Go through the material and return every line that contains the string "induction".

Supplied data
· · · · ·
(** The nodes of a side are visited, and the run is back where it started. *)
Lemma tour b n ns : SENT_REQUEST b = true -> willing (topo_os b) ->
  forall s id k l before inner outer before' inner' iids,
  at_node b s [check_item] None before inner (l, explored id k) outer [] ->
  turned id k before inner outer before' inner' ->
  good id -> 0 <= k < 254 -> Z.of_nat (length (tb_neighbors (T id))) <> k ->
  shows T root inner' iids -> Forall good iids ->
  side id (n :: ns) -> NoDup (iids ++ id :: n :: ns) -> (length iids + length (n :: ns) <= 254)%nat ->
  first_unknown (line_of before' iids id []) (neighbor_ids (T id)) = n ->
  exists s' outer', leads s s'
    /\ at_node b s' [check_item] None before' inner' (l, explored id (k + 1)) outer' [] /\ shows T root outer' (n :: ns).
Proof.
  intros Hsent Hos. revert n. induction ns as [|n2 ns IH];
    intros n s id k l before inner outer before' inner' iids Ha Ht Hg Hk Hkn Hs Hgs (Hgn & Hnr & Hnz & Hnn & Hside) Hnd Hlen Hfirst;
    pose proof (length_neighbors _ _ Hnn) as Hlb; cbn [length option_list hd_error] in Hlb, Hlen;
    destruct (visit _ _ _ _ _ _ _ _ _ _ _ _ _ Hsent Hos Ha Ht Hg Hk Hkn Hs Hgs Hgn Hnr Hnz Hnd ltac:(lia) Hfirst)
      as (s2 & l' & L2 & Ha2).
  - destruct (go_back _ _ _ _ _ _ _ _ _ [] Ha2 Hgn Hnr ltac:(by rewrite Hlb) ltac:(constructor)) as (s3 & outer' & L3 & Ha3).
    exists s3, outer'. split; [by eapply leads_trans|done].
  - assert (Hnd' : NoDup ((id :: iids) ++ n :: n2 :: ns)) by (by rewrite <- Permutation_middle in Hnd).
    assert (Hn2 : n2 ∉ line_of before' (id :: iids) n []) by (by eapply not_on_line).
    destruct (IH n2 s2 n 1 l' before' ((l, explored id (k + 1)) :: inner') [] before' ((l, explored id (k + 1)) :: inner')
      (id :: iids) Ha2) as (s3 & outer' & L3 & Ha3 & Hs3).
    + unfold turned. by rewrite (proj2 (Z.eqb_neq n root) Hnr).
    + done.
    + lia.
    + by rewrite Hlb.
    + constructor; [by eexists|done].
    + by constructor.
    + done.
    + exact Hnd'.
    + cbn [length]. lia.
    + apply (first_unknown_behind _ id); [exact Hnn| |exact Hn2]. rewrite elem_of_line_of. right. left. by left.
    + destruct (go_back _ _ _ _ _ _ _ _ _ _ Ha3 Hgn Hnr ltac:(by rewrite Hlb) Hs3) as (s4 & outer2 & L4 & Ha4).
      exists s4, outer2. split; [exact (leads_trans _ _ _ L2 (leads_trans _ _ _ L3 L4))|done].
Qed.
(* ===== verification/NeighborTable.v ===== *)
(** * The table of neighbors

    What the chain of src/bcmp/neighbors.c stands for: a list of neighbors with
    distinct node ids and distinct ports. *)
From S2P Require Import Prelude Util LinkedList SList Os Packet Parts Device Neighbors.

(** A neighbor without its link. *)
Definition strip (n : BcmpNeighbor) : BcmpNeighbor := set_nb_next None n.
Definition entries_of (xs : list (loc * BcmpNeighbor)) : list BcmpNeighbor := strip <$> xs.*2.

Lemma strip_link p n : strip (set_nb_next p n) = strip n.
Proof. done. Qed.
Lemma strip_strip n : strip (strip n) = strip n.
Proof. done. Qed.

Abbreviation ids_of xs := (nb_node_id <$> entries_of xs).
Abbreviation ports_of xs := (nb_port <$> entries_of xs).

Lemma entries_of_app xs ys : entries_of (xs ++ ys) = entries_of xs ++ entries_of ys.
Proof. unfold entries_of. by rewrite !fmap_app. Qed.

Lemma entries_cons x xs : entries_of (x :: xs) = strip (snd x) :: entries_of xs.
Proof. done. Qed.

(** Nodes elsewhere are as they were. *)
Definition others_kept (xs : list (loc * BcmpNeighbor)) (h h' : gmap loc BcmpNeighbor) : Prop :=
  forall c, c ∉ xs.*1 -> h' !! c = h !! c.

Lemma get_neighbor_some s l n : nb_heap s !! l = Some n -> get_neighbor l s = Some (n, s).
Proof. intros E. unfold get_neighbor. erewrite bind_some by reflexivity. unfold lift. by rewrite E. Qed.

Lemma get_in_list s p xs l n :
  slist nb_next (nb_heap s) p xs -> (l, n) ∈ xs -> get_neighbor l s = Some (n, s).
Proof. intros Hs Hx. apply get_neighbor_some. by eapply slist_lookup. Qed.

Lemma set_table_same s : set_table (NEIGHBORS s) (nb_heap s) s = s.
Proof. by destruct s. Qed.

(** ** Searching *)

Definition id_test (id : Z) (n : BcmpNeighbor) : bool := negb (id =? 0) && (id =? nb_node_id n).

Lemma find_neighbor_hit s xs1 l n xs2 :
  slist nb_next (nb_heap s) (NEIGHBORS s) (xs1 ++ (l, n) :: xs2) -> nb_node_id n <> 0 ->
  nb_node_id n ∉ ids_of xs1 ->
  bcmp_find_neighbor (nb_node_id n) s = Some (Some l, s).
Proof.
  intros Hs Hid Hn. unfold bcmp_find_neighbor. erewrite bind_some by reflexivity.
  rewrite bind_lift. erewrite find_node_hit; [reflexivity|exact Hs| |].
  - intros l' n' Hx. destruct (Z.eqb_spec (nb_node_id n) (nb_node_id n')) as [E|_]; [|by rewrite andb_false_r].
    exfalso. apply Hn. rewrite E. unfold entries_of. rewrite <- !list_fmap_compose.
    apply list_elem_of_fmap. by exists (l', n').
  - by rewrite Z.eqb_refl, (proj2 (Z.eqb_neq _ _) Hid).
Qed.

Lemma find_neighbor_miss s xs id :
  slist nb_next (nb_heap s) (NEIGHBORS s) xs -> id ∉ ids_of xs -> bcmp_find_neighbor id s = Some (None, s).
Proof.
  intros Hs Hn. unfold bcmp_find_neighbor. erewrite bind_some by reflexivity.
  rewrite bind_lift. erewrite find_node_miss; [reflexivity|exact Hs|].
  intros l' n' Hx. destruct (Z.eqb_spec id (nb_node_id n')) as [E|_]; [|by rewrite andb_false_r].
  exfalso. apply Hn. rewrite E. unfold entries_of. rewrite <- !list_fmap_compose.
  apply list_elem_of_fmap. by exists (l', n').
Qed.

(** A node id is in the table at one place, or not there. *)
Lemma split_id xs id :
  id ∉ ids_of xs \/ exists xs1 l n xs2, xs = xs1 ++ (l, n) :: xs2 /\ nb_node_id n = id /\ id ∉ ids_of xs1.
Proof.
  induction xs as [|[l n] xs IH]; [left; apply not_elem_of_nil|].
  destruct (decide (nb_node_id n = id)) as [E|E].
  - right. exists [], l, n, xs. split_and!; [done|done|apply not_elem_of_nil].
  - destruct IH as [IH|(xs1 & l' & n' & xs2 & -> & E' & IH)]; [left|right].
    + cbn. rewrite not_elem_of_cons. naive_solver.
    + exists ((l, n) :: xs1), l', n', xs2. split_and!; [done|done|].
      cbn. rewrite not_elem_of_cons. naive_solver.
Qed.

(** ** Removing *)

Lemma remove_neighbor_spec s xs1 l n xs2 :
  slist nb_next (nb_heap s) (NEIGHBORS s) (xs1 ++ (l, n) :: xs2) ->
  exists p h xs1', bcmp_remove_neighbor_from_table (Some l) s = Some (true, set_table p h s)
    /\ slist nb_next h p (xs1' ++ xs2) /\ entries_of xs1' = entries_of xs1
    /\ others_kept (xs1 ++ (l, n) :: xs2) (nb_heap s) h.
Proof.
  intros Hs. unfold bcmp_remove_neighbor_from_table.
  destruct (slist_unlink _ _ _ _ _ _ _ (set_nb_next (nb_next n)) Hs ltac:(done)) as (Hl & p & h & xs1' & Hs' & Hr & Hk & Hc).
  exists p, h, xs1'. split; [|split; [exact Hs'|split]].
  - erewrite bind_some by (by apply get_neighbor_some). erewrite bind_some by reflexivity.
    destruct xs1 as [|[e m] xs1 _] using rev_ind.
    + destruct Hc as (Hp & -> & ->). by rewrite bool_decide_eq_true_2.
    + rewrite fmap_app in Hc. cbn [fmap list_fmap] in Hc. rewrite last_snoc in Hc.
      destruct Hc as (Hp & -> & k & Hk' & _ & ->). rewrite bool_decide_eq_false_2 by done.
      rewrite <- app_assoc in Hs. cbn [app] in Hs. pose proof (slist_start _ _ _ _ Hs) as Hf.
      assert (exists first, NEIGHBORS s = Some first) as [first Hfirst]
        by (rewrite Hf; destruct xs1 as [|[z y] xs1]; eexists; reflexivity).
      erewrite bind_some.
      2: { rewrite bind_lift, Hfirst. cbn [mbind option_bind].
           rewrite bind_lift, <- Hfirst, (slist_find_prev _ _ _ _ _ _ _ _ _ Hs). cbn [mbind option_bind].
           erewrite bind_some by (by apply get_neighbor_some). reflexivity. }
      reflexivity.
  - unfold entries_of. by apply (relinked_fmap strip (set_nb_next (nb_next n))).
  - intros c Hx. apply Hk. rewrite fmap_app, not_elem_of_app in Hx. cbn in Hx.
    rewrite not_elem_of_cons in Hx |- *. tauto.
Qed.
· · · · ·
Exercise solution
  intros Hsent Hos. revert n. induction ns as [|n2 ns IH];
  induction xs as [|[l n] xs IH]; [left; apply not_elem_of_nil|].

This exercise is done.